Bush, who proposes testing students every year, would give failing schools three years to improve. If they do not, he would take away a percentage of funding and give parents vouchers of about $1,500 so they could send their children to private schools if they wished.
Ellen Sauerbrey, chairwoman of the Maryland for Bush campaign, said that plan gives parents more options and “put pressure on schools like in Baltimore City, where a large percentage of students drop out and a horrifying number of them can’t read.”
Gore is adamantly opposed to vouchers. He would deal with failing schools through reconstitution, a process already at work in Maryland.
Under Gore’s plan, once failing schools are identified they would have two years to turn things around. If they did not, he would shut down the failing schools and reopen them with an experienced team of teachers and administrators.

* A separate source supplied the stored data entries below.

(** (C21) Startup never reports a key it does not hold.  Reconciliation asks for a
    COMPLETED result only for the one DKG intent that the organization has claimed, only
    when the primary and the recovery store each hold an artifact for exactly its
    session, key and descriptor, and only when the two agree on the account key, the
    chain code and the codec; the job it asks to publish is the completed job of exactly
    that evidence, and nothing was claimed to get there. *)
Theorem Reconcile_completed_sound env p r w result job claims w' :
  Reconcile env p r w = (Ok (Ok result, claims), w') ->
  ResultJob result = Some job -> job_status job = TerminalStatusCompleted ->
  exists listing intent primary recovery,
    env_List env = Ok listing /\ listing_ok (env_Now env) listing /\ OwnClaimedDKG listing = [intent]
    /\ as_holds w p (intent_context intent) primary /\ as_holds w r (intent_context intent) recovery
    /\ ev_AccountPublicKey primary = ev_AccountPublicKey recovery
    /\ ev_ChainCodeHash primary = ev_ChainCodeHash recovery /\ ev_CodecVersion primary = ev_CodecVersion recovery
    /\ ev_PartyID primary = "co-signer-primary" /\ ev_PartyID recovery = "co-signer-recovery"
    /\ NewCompletedJob (completed_input intent primary recovery) = Ok job
    /\ claims = [] /\ entries w' = entries w.
Proof.
  intros Hr Hj Hs. apply Reconcile_run in Hr as [Hw Hr].
  inversion Hr as [|res Hn|listing d Hl Hok Hown Hnone|listing intent job' Hl Hok Hown Hcase|
    listing intent o Hl Hok Hown Hin Hty Hpres Ho]; subst; cbn in Hj.
  - congruence.
  - done.
  - injection Hj as ->. assert (Hdk : dkg_ok intent).
    { pose proof (lo_claimed _ _ Hok) as Hdk. rewrite Hown in Hdk. by apply Forall_singleton in Hdk as (_ & _ & ?). }
    destruct Hcase as [->|(primary & recovery & Hp & Hrec & Hm & Hc)].
    { destruct (failed_job_ok _ Hdk) as (_ & Hf & _). rewrite Hf in Hs. done. }
    apply evidenceMatches_ok in Hm. exists listing, intent, primary, recovery.
    destruct_and! Hm. by split_and!.
  - exfalso. destruct Ho as [[Hn _]|(claim & job' & _ & _ & Hf & ->)]; [congruence|]. cbn in Hj. injection Hj as ->.
    apply NewFailedJob_Ok in Hf as (_ & Hf & _). rewrite Hf in Hs. done.
Qed.

(** Admission opens only on a clean start.  Reconciliation answers "eligible" only
    when the backend's listing is well formed, the organization has no claimed DKG, and
    for every pending DKG, none of which is expired, neither store has an artifact; and
    it has then claimed nothing. *)
Theorem Reconcile_eligible_clean env p r w result claims w' :
  Reconcile env p r w = (Ok (Ok result, claims), w') -> Disposition result = DispositionEligible ->
  exists listing, env_List env = Ok listing /\ listing_ok (env_Now env) listing /\ OwnClaimedDKG listing = []
    /\ claims = [] /\ entries w' = entries w
    /\ forall i, i ∈ Pending listing -> ai_Type i = "DKG" ->
         (env_Now env < ai_Deadline i)%Z /\ ~ as_present w p (ai_KeyID i) /\ ~ as_present w r (ai_KeyID i).
Proof.
  intros Hr Hd. apply Reconcile_run in Hr as [Hw Hr].
  inversion Hr as [|res Hn Hor|listing d Hl Hok Hown Hnone|listing intent job' Hl Hok Hown Hcase|
    listing intent o Hl Hok Hown Hin Hty Hpres Ho]; subst; cbn in Hd.
  - destruct Hor as [E|E]; rewrite E in Hd; done.
  - exists listing. split_and!; try done. intros i Hi Hty. split; [|by apply Hnone].
    pose proof (lo_pending _ _ Hok) as Hp. rewrite Forall_forall in Hp. destruct (Hp i Hi) as (_ & [E|(_ & _ & ?)]); [congruence|done].
  - done.
  - destruct Ho as [[_ [E|E]]|(claim & job' & _ & _ & _ & ->)]; [rewrite E in Hd; done..|done].
Qed.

Maryland schools spokesman Neil Greenberger said that in February, the state reconstituted three elementary schools in Baltimore City — Gilmor, Montebello and Furman L. Templeton — under the direction of Edison Schools Inc. He said the schools have already seen progress under their new private managers.
“In the first two months, everyone was ecstatic, the image was better, discipline was better. The facility and atmosphere, comparable to what they were before, are amazing,” Greenberger said, adding that Maryland could be a model for Gore’s reconstitution plan if he is elected.
Greenberger said resconstitution is something to “keep around.” But Sauerbrey said it is not nearly as effective as offering parents the option of other schools. She said there are many other schools that deserve to be reconstituted in Maryland, but that state officials have been slow to act.
“It sounds good on paper, but the will to make it happen is a real hindrance. How many schools have been reconstituted?” Sauerbrey asked. “Children in failing schools are held captive.”
Pat Foerster, president of the Maryland State Teachers Association, said she is not completely happy with either idea, but “between the two” she leans toward Gore’s plan.
Foerster said vouchers take money away from public schools to send a few children to private schools, when “we have a responsibility to all children.” She questioned the benefit of telling a “school that has been underfunded for all these years, now we’re going to underfund it even more.”
But if Bush is elected, Greenberger said, vouchers would not likely damage Maryland’s “strong” public school system. He added that the state has performed well on national standards that would be used to determine failing and successful schools.
Doyle agreed that if vouchers do appear in Maryland, it would not be “a big deal.”
“Let’s assume Maryland moved to create the voucher plan. The effects would not be very big. Vouchers would not detract from public schools,” Doyle said. If there is any cutback on public school spending, he said, it would be tiny.
Greenberger said neither candidate’s program should be seen as a threat to state schools.
“In the end no matter what campaign promises are made, people in the federal government don’t want to get into the day-to-day management of state or local school systems,” he said.